• _INSTRUCTIONS TO FOLLOW_
Each of the records below must be reproduced verbatim.

• _SUPPLIED RECORDS_
Definition _sync_run (db : Database) (ref : OwnerRef) (now : option datetime) : Owner :=
  match get sync_id (sync_runs db) (ref_id ref) with
  | None => missing ref "library sync is missing"
  | Some r =>
      let st := sync_state r in
      if negb (bool_decide (st = value LifecycleState.RUNNING))
      then resolved ref false ("library sync is " +:+ st) None st
      else
        let last := to_utc (default (sync_started_at r) (sync_heartbeat_at r)) in
        if match now with Some t => SYNC_HEARTBEAT_WINDOW <? to_utc t - last | None => false end
        then resolved ref false "library sync stopped heartbeating" (Some last) st
        else resolved ref true "library sync is heartbeating" None st
  end.

Definition _renewal_intent (db : Database) (ref : OwnerRef) (now : option datetime) : Owner :=
  match get rotation_id (rotations db) (ref_id ref) with
  | None => missing ref "certificate renewal is missing"
  | Some r =>
      let touched := to_utc (rotation_updated_at r) in
      if match now with Some t => ISSUANCE_WINDOW <=? to_utc t - touched | None => false end
      then resolved ref false "no renewal touched the intent" (Some touched) (rotation_state r)
      else resolved ref true "a renewal is touching the intent" None (rotation_state r)
  end.

Definition _enrollment (db : Database) (ref : OwnerRef) (now : option datetime) : Owner :=
  match get enrollment_id (enrollments db) (ref_id ref) with
  | None => missing ref "enrollment is missing"
  | Some e =>
      let st := enrollment_state e in
      if negb (bool_decide (st = "issuing")) then resolved ref false ("enrollment is " +:+ st) None st
      else if match now with
              | Some t => ISSUANCE_WINDOW <=? to_utc t - to_utc (enrollment_created_at e)
              | None => false
              end
      then resolved ref false "enrollment issuance was abandoned" None st
      else resolved ref true "enrollment is issuing" None st
  end.
(** Ending needs proof, and stays proven: while its rows do not change, an owner that ended
    never comes back to life by time alone (a window that passed stays passed, a lease or a
    launch budget that lapsed stays lapsed). *)
Theorem ended_stays_ended db ref now now' :
  runs_out (ref_kind ref) = true -> to_utc now <= to_utc now' ->
  owner_live (owner db ref (Some now)) = false -> owner_live (owner db ref (Some now')) = false.
Proof.
  intros Hk Hle. unfold owner. destruct (ref_kind ref); try done;
    [unfold _installation|unfold _recipe_build|unfold _agent_attempt|unfold _sync_run
    |unfold _renewal_intent|unfold _enrollment].
  - destruct (get _ _ _) as [i|]; [|done]. do 2 (case_match; [done|]).
    destruct (_settled _ (Some now) _) eqn:E; [|done]. rewrite (settled_later _ now now') by done.
    simpl. by repeat case_match.
  - destruct (get _ _ _) as [b|]; [|done].
    destruct (_settled _ (Some now) _) eqn:E; [|done]. rewrite (settled_later _ now now') by done.
    simpl. by repeat case_match.
  - destruct (get _ _ _) as [o|]; [|done]. simpl. by apply holds_order_later.
  - destruct (get _ _ _) as [r|]; [|done]. case_match; [done|]. case_match eqn:E; [|done].
    bools. intros _. case_match eqn:E'; [done|]. bools. lia.
  - destruct (get _ _ _) as [r|]; [|done]. case_match eqn:E; [|done].
    bools. intros _. case_match eqn:E'; [done|]. bools. lia.
  - destruct (get _ _ _) as [r|]; [|done]. case_match; [done|]. case_match eqn:E; [|done].
    bools. intros _. case_match eqn:E'; [done|]. bools. lia.
Qed.

(** ** Builds in flight *)
Lemma existsb_filter {A} (p q : A -> bool) l :
  existsb q (List.filter p l) = existsb (fun x => p x && q x) l.
Proof. induction l as [|x l IH]; simpl; [done|]. destruct (p x); simpl; by rewrite IH. Qed.

Lemma existsb_ext_eq {A} (p q : A -> bool) l : (forall x, p x = q x) -> existsb p l = existsb q l.
Proof. intros H. induction l as [|x l IH]; simpl; [done|]. by rewrite H, IH. Qed.

Lemma filter_nil_existsb {A} (p : A -> bool) l :
  bool_decide (List.filter p l = []) = negb (existsb p l).
Proof. induction l as [|x l IH]; simpl; [done|]. by destruct (p x). Qed.

Lemma job_may_run_exists db j :
  job_may_run db j =
  negb (existsb (fun o => bool_decide (o_parent_job_id o = job_id j)) (orders db))
  || existsb (fun o => bool_decide (o_parent_job_id o = job_id j) && mem (o_state o) AOS.LIVE)
       (orders db).
Proof. unfold job_may_run, orders_of. by rewrite filter_nil_existsb, existsb_filter. Qed.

• _ANSWER SECTION_
Definition _sync_run (db : Database) (ref : OwnerRef) (now : option datetime) : Owner :=
  match get sync_id (sync_runs db) (ref_id ref) with
  | None => missing ref "library sync is missing"
  | Some r =>
      let st := sync_state r in
      if negb (bool_decide (st = value LifecycleState.RUNNING))
      then resolved ref false ("library sync is " +:+ st) None st
      else
        let last := to_utc (default (sync_started_at r) (sync_heartbeat_at r)) in
        if match now with Some t => SYNC_HEARTBEAT_WINDOW <? to_utc t - last | None => false end
        then resolved ref false "library sync stopped heartbeating" (Some last) st
        else resolved ref true "library sync is heartbeating" None st
  end.

Definition _renewal_intent (db : Database) (ref : OwnerRef) (now : option datetime) : Owner :=
  match get rotation_id (rotations db) (ref_id ref) with
  | None => missing ref "certificate renewal is missing"
  | Some r =>
      let touched := to_utc (rotation_updated_at r) in
      if match now with Some t => ISSUANCE_WINDOW <=? to_utc t - touched | None => false end
      then resolved ref false "no renewal touched the intent" (Some touched) (rotation_state r)
      else resolved ref true "a renewal is touching the intent" None (rotation_state r)
  end.

Definition _enrollment (db : Database) (ref : OwnerRef) (now : option datetime) : Owner :=
  match get enrollment_id (enrollments db) (ref_id ref) with
  | None => missing ref "enrollment is missing"
  | Some e =>
      let st := enrollment_state e in
      if negb (bool_decide (st = "issuing")) then resolved ref false ("enrollment is " +:+ st) None st
      else if match now with
              | Some t => ISSUANCE_WINDOW <=? to_utc t - to_utc (enrollment_created_at e)
              | None => false
              end
      then resolved ref false "enrollment issuance was abandoned" None st
      else resolved ref true "enrollment is issuing" None st
  end.
(** Ending needs proof, and stays proven: while its rows do not change, an owner that ended
    never comes back to life by time alone (a window that passed stays passed, a lease or a
    launch budget that lapsed stays lapsed). *)
Theorem ended_stays_ended db ref now now' :
  runs_out (ref_kind ref) = true -> to_utc now <= to_utc now' ->
  owner_live (owner db ref (Some now)) = false -> owner_live (owner db ref (Some now')) = false.
Proof.
  intros Hk Hle. unfold owner. destruct (ref_kind ref); try done;
    [unfold _installation|unfold _recipe_build|unfold _agent_attempt|unfold _sync_run
    |unfold _renewal_intent|unfold _enrollment].
  - destruct (get _ _ _) as [i|]; [|done]. do 2 (case_match; [done|]).
    destruct (_settled _ (Some now) _) eqn:E; [|done]. rewrite (settled_later _ now now') by done.
    simpl. by repeat case_match.
  - destruct (get _ _ _) as [b|]; [|done].
    destruct (_settled _ (Some now) _) eqn:E; [|done]. rewrite (settled_later _ now now') by done.
    simpl. by repeat case_match.
  - destruct (get _ _ _) as [o|]; [|done]. simpl. by apply holds_order_later.
  - destruct (get _ _ _) as [r|]; [|done]. case_match; [done|]. case_match eqn:E; [|done].
    bools. intros _. case_match eqn:E'; [done|]. bools. lia.
  - destruct (get _ _ _) as [r|]; [|done]. case_match eqn:E; [|done].
    bools. intros _. case_match eqn:E'; [done|]. bools. lia.
  - destruct (get _ _ _) as [r|]; [|done]. case_match; [done|]. case_match eqn:E; [|done].
    bools. intros _. case_match eqn:E'; [done|]. bools. lia.
Qed.

(** ** Builds in flight *)
Lemma existsb_filter {A} (p q : A -> bool) l :
  existsb q (List.filter p l) = existsb (fun x => p x && q x) l.
Proof. induction l as [|x l IH]; simpl; [done|]. destruct (p x); simpl; by rewrite IH. Qed.

Lemma existsb_ext_eq {A} (p q : A -> bool) l : (forall x, p x = q x) -> existsb p l = existsb q l.
Proof. intros H. induction l as [|x l IH]; simpl; [done|]. by rewrite H, IH. Qed.

Lemma filter_nil_existsb {A} (p : A -> bool) l :
  bool_decide (List.filter p l = []) = negb (existsb p l).
Proof. induction l as [|x l IH]; simpl; [done|]. by destruct (p x). Qed.

Lemma job_may_run_exists db j :
  job_may_run db j =
  negb (existsb (fun o => bool_decide (o_parent_job_id o = job_id j)) (orders db))
  || existsb (fun o => bool_decide (o_parent_job_id o = job_id j) && mem (o_state o) AOS.LIVE)
       (orders db).
Proof. unfold job_may_run, orders_of. by rewrite filter_nil_existsb, existsb_filter. Qed.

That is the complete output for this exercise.